_Try it_:
Please print only the top portion of the entries below, ending with the line that contains "sys_rxsync : Z", exactly as written.

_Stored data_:
[Start of section]

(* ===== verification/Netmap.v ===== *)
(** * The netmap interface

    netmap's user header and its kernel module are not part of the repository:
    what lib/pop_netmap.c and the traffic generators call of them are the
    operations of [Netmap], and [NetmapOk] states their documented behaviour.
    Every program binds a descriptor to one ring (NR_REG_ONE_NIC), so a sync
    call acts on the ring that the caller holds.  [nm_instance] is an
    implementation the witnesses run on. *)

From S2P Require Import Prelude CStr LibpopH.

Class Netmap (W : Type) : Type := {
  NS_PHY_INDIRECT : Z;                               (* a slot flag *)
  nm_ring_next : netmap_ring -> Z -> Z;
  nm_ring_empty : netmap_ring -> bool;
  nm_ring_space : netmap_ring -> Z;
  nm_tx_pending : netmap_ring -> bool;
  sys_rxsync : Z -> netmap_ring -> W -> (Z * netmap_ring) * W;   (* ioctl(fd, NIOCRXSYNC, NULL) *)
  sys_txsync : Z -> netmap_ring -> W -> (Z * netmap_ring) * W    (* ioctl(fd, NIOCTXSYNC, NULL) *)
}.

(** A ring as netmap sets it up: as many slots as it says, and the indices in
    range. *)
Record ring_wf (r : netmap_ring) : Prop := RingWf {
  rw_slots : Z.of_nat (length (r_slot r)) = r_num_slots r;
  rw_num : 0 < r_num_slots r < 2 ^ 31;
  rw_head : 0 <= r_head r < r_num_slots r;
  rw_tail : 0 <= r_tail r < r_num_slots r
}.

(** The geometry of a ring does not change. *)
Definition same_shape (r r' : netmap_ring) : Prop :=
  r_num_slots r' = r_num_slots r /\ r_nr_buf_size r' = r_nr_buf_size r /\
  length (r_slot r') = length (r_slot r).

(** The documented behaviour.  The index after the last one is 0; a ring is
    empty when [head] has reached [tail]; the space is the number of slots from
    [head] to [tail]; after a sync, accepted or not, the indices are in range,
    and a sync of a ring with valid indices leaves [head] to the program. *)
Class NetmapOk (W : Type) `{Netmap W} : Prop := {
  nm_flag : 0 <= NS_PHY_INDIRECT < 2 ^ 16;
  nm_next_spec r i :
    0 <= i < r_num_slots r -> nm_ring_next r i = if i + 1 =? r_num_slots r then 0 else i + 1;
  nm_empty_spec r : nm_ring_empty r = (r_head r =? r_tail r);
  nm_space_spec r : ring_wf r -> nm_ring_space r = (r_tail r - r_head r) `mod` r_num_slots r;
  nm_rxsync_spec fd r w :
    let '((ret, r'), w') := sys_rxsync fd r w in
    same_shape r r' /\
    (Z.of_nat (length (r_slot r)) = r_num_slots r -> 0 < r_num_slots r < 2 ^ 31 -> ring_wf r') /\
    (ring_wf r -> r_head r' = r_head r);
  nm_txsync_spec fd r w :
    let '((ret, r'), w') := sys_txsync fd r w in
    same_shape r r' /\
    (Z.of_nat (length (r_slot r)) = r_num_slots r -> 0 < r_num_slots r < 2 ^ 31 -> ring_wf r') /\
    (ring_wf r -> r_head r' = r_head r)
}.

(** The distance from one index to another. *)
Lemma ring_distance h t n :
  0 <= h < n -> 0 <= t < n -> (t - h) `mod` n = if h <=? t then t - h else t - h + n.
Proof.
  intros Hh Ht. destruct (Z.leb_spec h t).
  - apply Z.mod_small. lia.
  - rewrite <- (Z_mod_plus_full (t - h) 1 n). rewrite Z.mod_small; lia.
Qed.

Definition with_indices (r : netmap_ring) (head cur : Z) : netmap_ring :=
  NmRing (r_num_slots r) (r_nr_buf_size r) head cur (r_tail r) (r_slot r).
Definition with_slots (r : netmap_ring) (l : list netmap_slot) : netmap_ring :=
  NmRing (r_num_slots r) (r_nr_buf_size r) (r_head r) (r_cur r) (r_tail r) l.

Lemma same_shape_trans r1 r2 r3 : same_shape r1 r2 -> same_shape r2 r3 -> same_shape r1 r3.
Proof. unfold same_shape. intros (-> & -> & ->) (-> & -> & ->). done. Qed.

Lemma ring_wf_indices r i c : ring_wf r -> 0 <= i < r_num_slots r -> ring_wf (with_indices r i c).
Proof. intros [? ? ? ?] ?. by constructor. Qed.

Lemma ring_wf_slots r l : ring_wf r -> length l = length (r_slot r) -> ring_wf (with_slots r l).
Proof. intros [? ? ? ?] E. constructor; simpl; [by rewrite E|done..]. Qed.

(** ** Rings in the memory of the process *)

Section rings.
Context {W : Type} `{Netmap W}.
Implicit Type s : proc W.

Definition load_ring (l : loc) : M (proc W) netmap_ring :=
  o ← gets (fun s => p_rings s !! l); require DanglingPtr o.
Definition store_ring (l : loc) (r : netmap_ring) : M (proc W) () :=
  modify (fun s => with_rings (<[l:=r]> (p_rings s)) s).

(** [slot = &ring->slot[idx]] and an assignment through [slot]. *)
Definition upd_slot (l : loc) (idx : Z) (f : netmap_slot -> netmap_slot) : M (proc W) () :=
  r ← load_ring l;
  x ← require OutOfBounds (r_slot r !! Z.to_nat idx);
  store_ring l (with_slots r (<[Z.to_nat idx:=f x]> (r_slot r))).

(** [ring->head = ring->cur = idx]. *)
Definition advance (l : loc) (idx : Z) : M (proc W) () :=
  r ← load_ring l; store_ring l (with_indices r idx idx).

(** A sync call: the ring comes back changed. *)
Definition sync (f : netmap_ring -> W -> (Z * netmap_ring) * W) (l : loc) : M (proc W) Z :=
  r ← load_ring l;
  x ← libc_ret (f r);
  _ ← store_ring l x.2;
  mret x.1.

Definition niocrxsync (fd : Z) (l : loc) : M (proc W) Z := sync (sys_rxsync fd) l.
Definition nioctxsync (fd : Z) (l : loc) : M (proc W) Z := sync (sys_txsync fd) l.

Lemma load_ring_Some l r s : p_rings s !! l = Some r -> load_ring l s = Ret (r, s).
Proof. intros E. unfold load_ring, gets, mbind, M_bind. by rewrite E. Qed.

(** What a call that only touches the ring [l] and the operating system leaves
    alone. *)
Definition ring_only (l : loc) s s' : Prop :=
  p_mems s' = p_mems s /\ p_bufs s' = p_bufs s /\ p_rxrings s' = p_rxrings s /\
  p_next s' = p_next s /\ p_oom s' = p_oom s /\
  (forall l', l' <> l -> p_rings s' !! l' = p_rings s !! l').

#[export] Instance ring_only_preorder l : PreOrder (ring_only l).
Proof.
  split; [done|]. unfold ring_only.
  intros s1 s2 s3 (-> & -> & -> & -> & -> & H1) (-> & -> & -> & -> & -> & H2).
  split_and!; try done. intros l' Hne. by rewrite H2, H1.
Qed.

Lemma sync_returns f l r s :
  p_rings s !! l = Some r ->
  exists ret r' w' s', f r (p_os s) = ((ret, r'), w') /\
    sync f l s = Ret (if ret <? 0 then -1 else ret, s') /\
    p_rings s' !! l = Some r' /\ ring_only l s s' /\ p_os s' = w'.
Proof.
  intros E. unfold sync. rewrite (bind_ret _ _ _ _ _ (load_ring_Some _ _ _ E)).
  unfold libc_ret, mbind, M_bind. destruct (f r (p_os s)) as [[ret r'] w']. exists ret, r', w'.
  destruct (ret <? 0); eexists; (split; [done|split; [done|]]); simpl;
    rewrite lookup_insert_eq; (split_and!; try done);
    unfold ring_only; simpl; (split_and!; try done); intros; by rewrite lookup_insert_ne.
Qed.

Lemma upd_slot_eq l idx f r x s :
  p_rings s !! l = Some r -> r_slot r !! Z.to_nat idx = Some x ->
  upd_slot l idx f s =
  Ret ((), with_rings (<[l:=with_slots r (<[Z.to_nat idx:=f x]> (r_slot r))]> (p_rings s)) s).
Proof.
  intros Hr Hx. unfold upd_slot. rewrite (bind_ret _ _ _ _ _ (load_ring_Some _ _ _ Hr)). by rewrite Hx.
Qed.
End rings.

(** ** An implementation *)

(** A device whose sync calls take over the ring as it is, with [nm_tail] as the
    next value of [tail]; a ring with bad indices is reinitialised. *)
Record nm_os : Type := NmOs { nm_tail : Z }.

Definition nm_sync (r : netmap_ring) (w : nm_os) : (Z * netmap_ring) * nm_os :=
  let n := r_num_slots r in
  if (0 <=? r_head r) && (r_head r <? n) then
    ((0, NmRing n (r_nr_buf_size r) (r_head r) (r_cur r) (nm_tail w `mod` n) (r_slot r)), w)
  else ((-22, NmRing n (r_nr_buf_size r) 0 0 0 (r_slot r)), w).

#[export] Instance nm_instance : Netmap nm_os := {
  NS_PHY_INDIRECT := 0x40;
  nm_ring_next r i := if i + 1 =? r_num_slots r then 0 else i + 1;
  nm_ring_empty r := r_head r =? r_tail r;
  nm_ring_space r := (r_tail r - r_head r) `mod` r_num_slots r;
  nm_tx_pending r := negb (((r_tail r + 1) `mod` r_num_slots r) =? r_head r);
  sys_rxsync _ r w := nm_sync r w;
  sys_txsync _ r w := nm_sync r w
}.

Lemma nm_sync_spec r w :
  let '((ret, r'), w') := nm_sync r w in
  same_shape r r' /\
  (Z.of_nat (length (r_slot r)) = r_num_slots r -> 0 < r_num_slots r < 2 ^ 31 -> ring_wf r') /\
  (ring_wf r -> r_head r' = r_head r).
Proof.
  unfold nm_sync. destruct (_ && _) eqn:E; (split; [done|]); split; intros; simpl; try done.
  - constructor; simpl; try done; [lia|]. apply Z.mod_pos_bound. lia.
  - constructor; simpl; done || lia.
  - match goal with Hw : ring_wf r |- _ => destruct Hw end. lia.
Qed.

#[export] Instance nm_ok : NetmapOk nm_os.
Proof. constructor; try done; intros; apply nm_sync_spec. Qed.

[End of section]

_Reply to the exercise_:
(* ===== verification/Netmap.v ===== *)
(** * The netmap interface

    netmap's user header and its kernel module are not part of the repository:
    what lib/pop_netmap.c and the traffic generators call of them are the
    operations of [Netmap], and [NetmapOk] states their documented behaviour.
    Every program binds a descriptor to one ring (NR_REG_ONE_NIC), so a sync
    call acts on the ring that the caller holds.  [nm_instance] is an
    implementation the witnesses run on. *)

From S2P Require Import Prelude CStr LibpopH.

Class Netmap (W : Type) : Type := {
  NS_PHY_INDIRECT : Z;                               (* a slot flag *)
  nm_ring_next : netmap_ring -> Z -> Z;
  nm_ring_empty : netmap_ring -> bool;
  nm_ring_space : netmap_ring -> Z;
  nm_tx_pending : netmap_ring -> bool;
  sys_rxsync : Z -> netmap_ring -> W -> (Z * netmap_ring) * W;   (* ioctl(fd, NIOCRXSYNC, NULL) *)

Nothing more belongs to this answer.